### TASK PROMPT
There is a line below that contains "(the application keeps". Please reproduce it and all following lines exactly, through the final one.

### SOURCE MATERIAL
(** * Sub-by-Alung: the waveform editor, the burn-in export and the SRT writer

    A shallow embedding of [components/WaveformEditor.tsx], of the export
    handlers of [App.tsx] and of [utils/srt.ts].

    Conventions.
    - A JavaScript [number] is modelled by an exact rational ([Q]): the
      arithmetic of the handlers is the real arithmetic their comments and
      the specification speak about, and binary64 rounding, NaN and the
      infinities are outside the model.  Division by zero is therefore not
      modelled either; statements that divide by the zoom assume it positive
      (the application keeps [zoomLevel] within [10, 500]).
    - [Math.max], [Math.min], [Math.abs], [Math.floor] and [Math.ceil] are
      [Qmax], [Qmin], [Qabs], [Qfloor] and [Qceiling].
    - React refs ([stateRef.current], [videoRef.current], ...) and the props
      a handler closes over are fields of an explicit state record that each
      handler takes and returns. *)

From Stdlib Require Import ZArith QArith Qminmax Qabs Qround Qfield.
From Stdlib Require Import List String Ascii DecimalString Bool Lia Lqa.
From Stdlib Require Import Sorted Permutation.
Import ListNotations.

Open Scope Q_scope.

(** ** Numbers *)

(** [a < b] on numbers, as a boolean. *)
Definition Qltb (a b : Q) : bool := negb (Qle_bool b a).

(** JavaScript truthiness of a string: every string but the empty one. *)
Definition truthy (s : string) : bool := negb (String.eqb s EmptyString).

(** ** Data model ([types.ts]) *)

Record Subtitle : Type := mkSubtitle {
  id : string;
  start : Q;   (* in seconds *)
  end_ : Q;    (* in seconds; the field [end] of the source *)
  text : string
}.

Inductive DragMode : Type :=
| ModeNone | Scrub | MoveSub | ResizeLeft | ResizeRight.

### SOLUTION FOR THIS TASK
      (the application keeps [zoomLevel] within [10, 500]).
    - [Math.max], [Math.min], [Math.abs], [Math.floor] and [Math.ceil] are
      [Qmax], [Qmin], [Qabs], [Qfloor] and [Qceiling].
    - React refs ([stateRef.current], [videoRef.current], ...) and the props
      a handler closes over are fields of an explicit state record that each
      handler takes and returns. *)

From Stdlib Require Import ZArith QArith Qminmax Qabs Qround Qfield.
From Stdlib Require Import List String Ascii DecimalString Bool Lia Lqa.
From Stdlib Require Import Sorted Permutation.
Import ListNotations.

Open Scope Q_scope.

(** ** Numbers *)

(** [a < b] on numbers, as a boolean. *)
Definition Qltb (a b : Q) : bool := negb (Qle_bool b a).

(** JavaScript truthiness of a string: every string but the empty one. *)
Definition truthy (s : string) : bool := negb (String.eqb s EmptyString).

(** ** Data model ([types.ts]) *)

Record Subtitle : Type := mkSubtitle {
  id : string;
  start : Q;   (* in seconds *)
  end_ : Q;    (* in seconds; the field [end] of the source *)
  text : string
}.

Inductive DragMode : Type :=
| ModeNone | Scrub | MoveSub | ResizeLeft | ResizeRight.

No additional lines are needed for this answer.